Our fans (demographic) aren’t on Facebook, why would we bother?

Facebook advertising doesn’t work for musicians, does it?

We tried using it and are audience just isn’t there, it isn’t worth the time

What struck me to write up a thought here is that I saw a provocative, Buzzfeed-style clickbait headline on an article that was written last year: Facebook Is F*_:king Artists Once Again…. Arrggg.. no, no they’re not. Social media is a sophisticated thing to make work well and the wrong way to approach it is thinking that it’s a big corporate beast out to screw the struggling artist. They have to serve their audience or there isn’t one available to reach (remember what happened to MySpace?).

Say This When You Consider IF You Need to be on [fill in the blank]

“I don’t want to neglect one of the places where I can reach my audience most significantly. Facebook (or twitter, or Instagram, or…) knows their business, and it is a business, with a lot of smart people looking to how we all continue to get value from using it AND that they make money in order to stay in business. As long as they remain one of the places where most people can be found, no musician should neglect it unless they simply don’t want to engage their fans who are there.”
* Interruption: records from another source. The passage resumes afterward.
(* ===== verification/HarnessSession.v ===== *)
(** * HarnessSession.v: a bound harness session's commands and teardown

    [harnessruntime/session.go], apart from its two streams ([Egress.v]), and
    [createbody.FirstMessage].  Harness's controller and applier are interfaces, so
    each of their calls is an effect; Core's decoders, harness's validation and the
    block decoder a rig is bound with are arguments.                             *)
From Stdlib Require Import ZArith.
From stdpp Require Import base list strings gmap.
From S2P Require Import Prelude Wire Errors Effects Commands Disposition RigTarget.

Module HarnessSession.
Import Commands.
Local Open Scope prog_scope.

(** ** Harness's interfaces *)

(** A controller, by the capabilities it implements. *)
Record Controller := mkController {
  c_name : nat; c_SessionID : Z;
  is_IdleWaiter : bool; is_Liveness : bool; is_Releaser : bool; is_LeaseEpochReporter : bool;
  is_PersistenceFaultReporter : bool; is_ResidencyAbandoner : bool; is_CommittedPublicEventProvider : bool;
  is_Provider : bool
}.
#[export] Instance Controller_eq_dec : EqDecision Controller.
Proof. solve_decision. Defined.

Record Applier := mkApplier { a_name : nat; is_AttemptCloser : bool }.

(** [gate.GateResponse]; its source is always the user. *)
Record GateResponse := mkResponse { gr_GateID : string; gr_Action : string; gr_Values : string }.

(** [runtimecommand.Admitted]. *)
Record AdmittedCommand := mkAdmitted {
  ad_CommandID : string; ad_RuntimeCommandID : Z; ad_Kind : Kind; ad_LeaseEpoch : Z; ad_AttemptID : string;
  ad_Principal : option string; ad_Metadata : string; ad_GateResponse : option GateResponse; ad_Blocks : list string
}.

(** [runtimecommand.Closure]. *)
Abbreviation Closure := RigTarget.Closing.

(** What is asked of harness.  [joined] tells a teardown call's fresh context from its
    caller's. *)
Inductive HE : Type → Type :=
| HReleaseResidency (c : Controller) (joined : bool) : HE (option error)
| HAbandonResidency (c : Controller) (joined : bool) : HE (option error)
| HDone (c : Controller) : HE bool
| HLeaseEpoch (c : Controller) : HE (Z * bool)
| HRuntimeCommands (c : Controller) : HE (option Applier * bool)
| HApplyRuntimeCommand (a : Applier) (command : AdmittedCommand) : HE (Z * option error)
| HCloseAttempt (a : Applier) (closure : Closure) : HE (option error)
| HCommittedPublicEvents (c : Controller) : HE (bool * bool)
| HPersistenceFaulted (c : Controller) : HE bool
| HPersistenceFault (c : Controller) : HE (option error)
| HRigForCreate (request : RigTarget.CreateRequest) : HE (res (option nat))
| HRigForRestore (id : Z) (request : RigTarget.RigRestoreRequest) : HE (res (option nat))
| HNewSession (launcher : nat) (id : option Z) : HE (res (option Controller))
| HRestoreSession (launcher : nat) (id : Z) : HE (res (option Controller)).

Abbreviation H := (prog HE).

(** [BlockDecoder]. *)
Abbreviation BlockDecoder := (string → res (list string)).

(** [boundSession]: an interface field is set or nil. *)
Record boundSession := mkBound {
  controller : Controller;
  idle : bool; live : bool; releaser : bool; committed : bool; leaseEpoch : bool; faults : bool; abandoner : bool;
  tenant : string; session : string; decode : option BlockDecoder;
  closerAvailable : bool; faultsAvailable : bool
}.

(** ** Teardown *)

Definition named (name : string) (e : error) : bool :=
  bool_decide (is_Some (errors_as (fun t => match t with TOtherError n => if decide (n = name) then Some tt else None | _ => None end) e)).

Definition is_context_error (e : error) : bool := errors_is e context_Canceled || errors_is e context_DeadlineExceeded.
Social Networks have ZERO interest in, and benefit not one bit, by F*_:king anyone.  Alienate their users, and sources of content and money (you… and us frankly), and they cease to exist.

Is Facebook Advertising Worthwhile for Musicians?

Unequivocally, yes, as long as you know what you’re doing. Done effectively and in such a way that you are capturing the interest and demand, it’s one of the least expensive and most far reaching ways of promoting your band, music, albums available, or live shows. Done poorly though (improperly) and you won’t get decent results – that’s not Facebook’s fault nor responsibility, they aren’t making it difficult and it’s not that it doesn’t work – it’s complicated to do it right. Passing judgement carte blanche on advertising on Facebook is like saying putting up flyers and posters for your next show is a waste of time and the cost of the paper… yes, if you’re sticking them in alleys where the wrong people, or worse no one, will see them.

Our mentors or service partners can help if you’re interested.

“Okay we’ll try advertising, but what about our Page? it isn’t doing much for us.”

Facebook is trying to make sure they offer the best experience to their users (read: your fan). If they lose your fans, then they’re of no value to anyone. Keep in mind, people on Facebook are inundated with their hundreds or thousands of friends’ posts, all the groups and pages they follow, and more. Facebook MUST effectively filter and show people what they really want to see and being a fan of a Facebook Page (your Facebook Page) doesn’t equate to that fan actually wanting to see everything posted there, no?

All that said, Pages are changing so that posts are less likely to reach people… unless they are posts people WANT to read. If people don’t want to read the posts, why should they be seen? Wouldn’t that cause people to turn away from Facebook?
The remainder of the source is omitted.